Após a reunião entre Vieira e Loizaga, fontes oficiais brasileiras disseram à Agência Efe que ambos concordaram que uma das principais prioridades do bloco é levar a bom termo a negociação com a UE.

Essas conversas se arrastam sem sucesso há mais de uma década e meia, mas agora ambas as partes se comprometeram a apresentar antes do fim de ano suas respectivas ofertas, um passo indispensável para iniciar formalmente o processo negociador.

Segundo Brasil e Paraguai, "é preciso avançar nesse processo para ampliar os horizontes para as exportações dos países do Mercosul, que precisam de maior abertura para conquistar novos mercados", disseram as fontes consultadas pela Efe.

Na reunião do CMC também serão analisados assuntos relacionados ao processo de adesão da Bolívia como sexto membro pleno do bloco.

O protocolo de adesão do país andino foi assinado em dezembro de 2012, quando o Paraguai estava suspenso em consequência da cassação do presidente Fernando Lugo.

Por esse motivo haverá uma modificação burocrática no protocolo, de modo que o Paraguai possa assinar e remeter também ao seu parlamento o protocolo para seu devido trâmite, que já foi aprovado na Argentina, Uruguai e Venezuela e ainda está pendente no Brasil.
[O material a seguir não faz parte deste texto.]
(** With more than twice the length of the text as fuel, no scanner runs
    out. *)
Lemma scanners_fuel (fuel : nat) :
  (forall s, (2 * String.length s < fuel)%nat -> scan_once fuel s <> OutOfFuel)
  /\ (forall s pairs, (2 * String.length s < fuel)%nat ->
                      JSONObject fuel s pairs <> OutOfFuel)
  /\ (forall s, (2 * String.length s + 1 < fuel)%nat -> JSONArray fuel s <> OutOfFuel).
Proof.
  induction fuel as [|fuel (IHonce & IHobj & IHarr)];
    [repeat split; intros; lia|].
  split; [|split].
  - intros [|c r] Hfuel; cbn [scan_once]; [discriminate|].
    pose proof (skip_ws_length r) as Hws. simpl in Hfuel.
    destruct (decide (c = dquote)).
    { pose proof (scanstring_fuel r). destruct (scanstring r); congruence. }
    destruct (decide (c = "{"%char)).
    { destruct (after_word "}" (skip_ws r)); [discriminate|].
      specialize (IHobj (skip_ws r) ∅ ltac:(lia)).
      destruct (JSONObject fuel (skip_ws r) ∅); congruence. }
    destruct (decide (c = "["%char)).
    { destruct (after_word "]" (skip_ws r)); [discriminate|].
      specialize (IHarr (skip_ws r) ltac:(lia)).
      destruct (JSONArray fuel (skip_ws r)); congruence. }
    apply scan_atom_fuel.
  - intros s pairs Hfuel; cbn [JSONObject].
    destruct (after_word (String dquote EmptyString) s) as [r|] eqn:Hq; [|discriminate].
    apply after_word_length in Hq.
    pose proof (scanstring_fuel r).
    destruct (scanstring r) as [key r1| |] eqn:Hkey; try congruence.
    apply scanstring_rest in Hkey. pose proof (skip_ws_length r1).
    destruct (after_word ":" (skip_ws r1)) as [r2|] eqn:Hcolon; [|discriminate].
    apply after_word_length in Hcolon. pose proof (skip_ws_length r2).
    cbn [String.length Nat.add] in *.
    specialize (IHonce (skip_ws r2) ltac:(lia)).
    destruct (scan_once fuel (skip_ws r2)) as [value r3| |] eqn:Hval; try congruence.
    apply scanners_rest in Hval. pose proof (skip_ws_length r3). cbv zeta.
    destruct (after_word "}" (skip_ws r3)) as [r4|] eqn:Hclose; [discriminate|].
    destruct (after_word "," (skip_ws r3)) as [r4|] eqn:Hcomma; [|discriminate].
    apply after_word_length in Hcomma. pose proof (skip_ws_length r4).
    apply IHobj. simpl in *; lia.
  - intros s Hfuel; cbn [JSONArray].
    specialize (IHonce s ltac:(lia)).
    destruct (scan_once fuel s) as [value r1| |] eqn:Hval; try congruence.
    apply scanners_rest in Hval. pose proof (skip_ws_length r1).
    destruct (after_word "]" (skip_ws r1)) as [r2|] eqn:Hclose; [discriminate|].
    destruct (after_word "," (skip_ws r1)) as [r2|] eqn:Hcomma; [|discriminate].
    apply after_word_length in Hcomma. pose proof (skip_ws_length r2).
    specialize (IHarr (skip_ws r2) ltac:(simpl in *; lia)).
    destruct (JSONArray fuel (skip_ws r2)); congruence.
Qed.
Como antessala da cúpula, hoje foram inaugurados em Brasília os debates do chamado Mercosul Social, que reúne organizações da sociedade civil dos cinco países.

Na primeira sessão discursou o ministro-chefe da Secretaria-Geral da Presidência da República, Miguel Rossetto, que avaliou as melhorias dos indicadores sociais experimentados pelos países do bloco na última década.

O ministro também encorajou os movimentos sociais a procurar maior participação no processo de decisões do Mercosul, um bloco que afirmou que "deve estar ao serviço da sociedade".

Os presidentes que participarão da cúpula são esperados amanhã à noite na capital brasileira, onde acontecerá uma breve reunião, seguido por um almoço oferecido pela presidente Dilma Rousseff, anfitriã do encontro.

Segundo fontes oficiais, confirmaram presença os presidentes da Argentina, Cristina Kirchner; do Paraguai, Horacio Cartes; do Uruguai, Tabaré Vázquez, e da Venezuela, Nicolás Maduro.

Também estarão presentes os presidentes da Bolívia, Evo Morales; e da Guiana, David Granger, únicos líderes dos Estados associados ao Mercosul que já anunciaram que viajarão para Brasília.

A presidente chilena, Michelle Bachelet, será representada por seu ministro do Interior, Jorge Burgos, e o equatoriano Rafael Correa encaminhou essa tarefa para seu vice-presidente, Jorge Glas.

O presidente colombiano, Juan Manuel Santos, também não participará, e as autoridades brasileiras ainda esperavam hoje a confirmação dos presidentes do Suriname, Dési Bouterse, e do Peru, Ollanta Humala, embora sua presença fosse dada quase por descartada, pois não solicitou a devida autorização ao Congresso.